:: What the task asks ::
All of the data that appears below is to be given again precisely as written.

:: Data for this task ::

(* ===== verification/Ledger.v ===== *)
(** The money of the contract: the invariant of balances, earnings and pending
    requests, the effect of every operation on what the contract owes, and the
    properties of a settlement. *)

From S2P Require Export Admin.

(** * The invariant *)

Record money_ok (c : Contract) : Prop := {
  mo_users : nonneg_map (user_stablecoin_balances c);
  mo_earnings : nonneg_map (developer_earnings c);
  (* a pending request is filed under its own id, which was handed out *)
  mo_requests : ∀ id r, pending_requests c !! id = Some r →
    req_id r = id ∧ 0 ≤ id < next_request_id c ∧ 0 ≤ req_attached_usd r ∧ 0 ≤ req_payment r;
  mo_next : 0 ≤ next_request_id c < 2 ^ 64;
  mo_pricing : pricing_typed c;
}.

(** The part of the storage the invariant and the ledger read. *)
Definition money_part (c : Contract) :=
  (user_stablecoin_balances c, developer_earnings c, pending_requests c, next_request_id c,
   project_pricing c).

Lemma money_ok_frame c c' : money_part c' = money_part c → money_ok c → money_ok c'.
Proof.
  unfold money_part. intros [= E1 E2 E3 E4 E5] [? ? Hr ? Hp].
  constructor; unfold pricing_typed; by rewrite ?E1, ?E2, ?E3, ?E4, ?E5.
Qed.

Lemma ledger_frame c c' : money_part c' = money_part c → ledger c' = ledger c.
Proof. unfold money_part, ledger. by intros [= -> -> -> _ _]. Qed.

Lemma money_removed c id :
  money_ok c → money_ok (c <| pending_requests := delete id (pending_requests c) |>).
Proof.
  intros [? ? Hr ? ?]. constructor; try done.
  cbn. intros id' r [_ Hl]%lookup_delete_Some. by apply Hr.
Qed.

Lemma ledger_removed c id r :
  pending_requests c !! id = Some r →
  ledger (c <| pending_requests := delete id (pending_requests c) |>)
  = ledger c - req_attached_usd r.
Proof. intros Hr. unfold ledger. cbn. rewrite map_sum_delete, Hr. cbn. lia. Qed.

(** A settled request's money is where [settled] says. *)
Lemma settled_money {J} (w w' : World Contract (Action J)) r back parts fee refund :
  settled w w' r back parts fee refund → money_ok (st w) →
  money_ok (st w') ∧ ledger (st w') = ledger (st w) + req_attached_usd r ∧
  pending_requests (st w') = pending_requests (st w) ∧
  next_request_id (st w') = next_request_id (st w).
Proof.
  intros (ub & de & tail & -> & (_ & Hs & Hn) & (_ & Hs' & Hn') & Hsum & Hb & Hf & _) [? ? ? ? ?].
  split_and!; try done.
  - constructor; try done; cbn; auto.
  - unfold ledger. cbn. lia.
Qed.

Section settlement.
Context `{Platform}.

Definition response_typed (resp : callback_result (ExecutionResponse json)) : Prop :=
  match resp with
  | CbOk resp => metrics_ok (resources_used resp) ∧ 0 ≤ default 0 (refund_usd resp)
  | CbErr => True
  end.

(** What the callback pays for each answer: (sender, developers, fee). *)
Definition settlement_of (c : Contract) (r : ExecutionRequest) (payment : Z)
    (resp : callback_result (ExecutionResponse json)) : Z * list (AccountId * Z) * Z :=
  match resp with
  | CbOk resp =>
    let fee := Z.min (cost_formula c (resources_used resp))
      (saturating_sub payment (input_storage_deposit (str_opt_len (req_input_data r)))) in
    if success resp then
      ((if 0 <? req_attached_usd r then settlement_parts c r (default 0 (refund_usd resp))
        else (0, [])), fee)
    else (req_attached_usd r, [], fee)
  | CbErr => (req_attached_usd r, [], base_fee c)
  end.

Lemma on_execution_response_ok e id sender src limits payment resp w u w' :
  on_execution_response e id sender src limits payment resp w = Ok (u, w') →
  money_ok (st w) → response_typed resp →
  predecessor_account_id e = current_account_id e ∧
  match pending_requests (st w) !! id with
  | None => w' = mkWorld (st w) (out w ++ [ValueReturn "null"])
  | Some r =>
    ∃ back parts fee, settlement_of (st w) r payment resp = (back, parts, fee) ∧
      settled (mkWorld ((st w) <| pending_requests := delete id (pending_requests (st w)) |>
                 <| total_executions := total_executions (st w) + 1 |>) (out w))
        w' r back parts fee (saturating_sub payment fee)
  end.
Proof.
  unfold on_execution_response. intros Hr M Ht. xinv. split; [done|].
  destruct (pending_requests (st w) !! id) as [r|] eqn:E; xinv; [|done].
  destruct (mo_requests _ M _ _ E) as (_ & _ & Ha & _).
  unfold settlement_of. destruct resp as [resp|].
  - destruct Ht as [_ Hg]. destruct (success resp).
    + match goal with Hs : settle_success _ _ _ _ _ _ _ = _ |- _ =>
        apply settle_success_ok in Hs as (back & parts & fee & Hb & Hf & _ & Hs); [|done..|apply (mo_pricing _ M)]
      end.
      exists back, parts, fee. split; [|done].
      exact (f_equal2 pair Hb (eq_sym Hf)).
    + match goal with Hs : settle_failure _ _ _ _ _ _ = _ |- _ =>
        apply settle_failure_ok in Hs as [_ Hs]; [|done] end.
      by eexists _, _, _.
  - match goal with Hs : settle_promise_error _ _ _ = _ |- _ =>
      apply settle_promise_error_ok in Hs; [|done] end.
    by eexists _, _, _.
Qed.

:: Written response ::
(* ===== verification/Ledger.v ===== *)
(** The money of the contract: the invariant of balances, earnings and pending
    requests, the effect of every operation on what the contract owes, and the
    properties of a settlement. *)

From S2P Require Export Admin.

(** * The invariant *)

Record money_ok (c : Contract) : Prop := {
  mo_users : nonneg_map (user_stablecoin_balances c);
  mo_earnings : nonneg_map (developer_earnings c);
  (* a pending request is filed under its own id, which was handed out *)
  mo_requests : ∀ id r, pending_requests c !! id = Some r →
    req_id r = id ∧ 0 ≤ id < next_request_id c ∧ 0 ≤ req_attached_usd r ∧ 0 ≤ req_payment r;
  mo_next : 0 ≤ next_request_id c < 2 ^ 64;
  mo_pricing : pricing_typed c;
}.

(** The part of the storage the invariant and the ledger read. *)
Definition money_part (c : Contract) :=
  (user_stablecoin_balances c, developer_earnings c, pending_requests c, next_request_id c,
   project_pricing c).

Lemma money_ok_frame c c' : money_part c' = money_part c → money_ok c → money_ok c'.
Proof.
  unfold money_part. intros [= E1 E2 E3 E4 E5] [? ? Hr ? Hp].
  constructor; unfold pricing_typed; by rewrite ?E1, ?E2, ?E3, ?E4, ?E5.
Qed.

Lemma ledger_frame c c' : money_part c' = money_part c → ledger c' = ledger c.
Proof. unfold money_part, ledger. by intros [= -> -> -> _ _]. Qed.

Lemma money_removed c id :
  money_ok c → money_ok (c <| pending_requests := delete id (pending_requests c) |>).
Proof.
  intros [? ? Hr ? ?]. constructor; try done.
  cbn. intros id' r [_ Hl]%lookup_delete_Some. by apply Hr.
Qed.

Lemma ledger_removed c id r :
  pending_requests c !! id = Some r →
  ledger (c <| pending_requests := delete id (pending_requests c) |>)
  = ledger c - req_attached_usd r.
Proof. intros Hr. unfold ledger. cbn. rewrite map_sum_delete, Hr. cbn. lia. Qed.

(** A settled request's money is where [settled] says. *)
Lemma settled_money {J} (w w' : World Contract (Action J)) r back parts fee refund :
  settled w w' r back parts fee refund → money_ok (st w) →
  money_ok (st w') ∧ ledger (st w') = ledger (st w) + req_attached_usd r ∧
  pending_requests (st w') = pending_requests (st w) ∧
  next_request_id (st w') = next_request_id (st w).
Proof.
  intros (ub & de & tail & -> & (_ & Hs & Hn) & (_ & Hs' & Hn') & Hsum & Hb & Hf & _) [? ? ? ? ?].
  split_and!; try done.
  - constructor; try done; cbn; auto.
  - unfold ledger. cbn. lia.
Qed.

Section settlement.
Context `{Platform}.

Definition response_typed (resp : callback_result (ExecutionResponse json)) : Prop :=
  match resp with
  | CbOk resp => metrics_ok (resources_used resp) ∧ 0 ≤ default 0 (refund_usd resp)
  | CbErr => True
  end.

(** What the callback pays for each answer: (sender, developers, fee). *)
Definition settlement_of (c : Contract) (r : ExecutionRequest) (payment : Z)
    (resp : callback_result (ExecutionResponse json)) : Z * list (AccountId * Z) * Z :=
  match resp with
  | CbOk resp =>
    let fee := Z.min (cost_formula c (resources_used resp))
      (saturating_sub payment (input_storage_deposit (str_opt_len (req_input_data r)))) in
    if success resp then
      ((if 0 <? req_attached_usd r then settlement_parts c r (default 0 (refund_usd resp))
        else (0, [])), fee)
    else (req_attached_usd r, [], fee)
  | CbErr => (req_attached_usd r, [], base_fee c)
  end.

Lemma on_execution_response_ok e id sender src limits payment resp w u w' :
  on_execution_response e id sender src limits payment resp w = Ok (u, w') →
  money_ok (st w) → response_typed resp →
  predecessor_account_id e = current_account_id e ∧
  match pending_requests (st w) !! id with
  | None => w' = mkWorld (st w) (out w ++ [ValueReturn "null"])
  | Some r =>
    ∃ back parts fee, settlement_of (st w) r payment resp = (back, parts, fee) ∧
      settled (mkWorld ((st w) <| pending_requests := delete id (pending_requests (st w)) |>
                 <| total_executions := total_executions (st w) + 1 |>) (out w))
        w' r back parts fee (saturating_sub payment fee)
  end.
Proof.
  unfold on_execution_response. intros Hr M Ht. xinv. split; [done|].
  destruct (pending_requests (st w) !! id) as [r|] eqn:E; xinv; [|done].
  destruct (mo_requests _ M _ _ E) as (_ & _ & Ha & _).
  unfold settlement_of. destruct resp as [resp|].
  - destruct Ht as [_ Hg]. destruct (success resp).
    + match goal with Hs : settle_success _ _ _ _ _ _ _ = _ |- _ =>
        apply settle_success_ok in Hs as (back & parts & fee & Hb & Hf & _ & Hs); [|done..|apply (mo_pricing _ M)]
      end.
      exists back, parts, fee. split; [|done].
      exact (f_equal2 pair Hb (eq_sym Hf)).
    + match goal with Hs : settle_failure _ _ _ _ _ _ = _ |- _ =>
        apply settle_failure_ok in Hs as [_ Hs]; [|done] end.
      by eexists _, _, _.
  - match goal with Hs : settle_promise_error _ _ _ = _ |- _ =>
      apply settle_promise_error_ok in Hs; [|done] end.
    by eexists _, _, _.
Qed.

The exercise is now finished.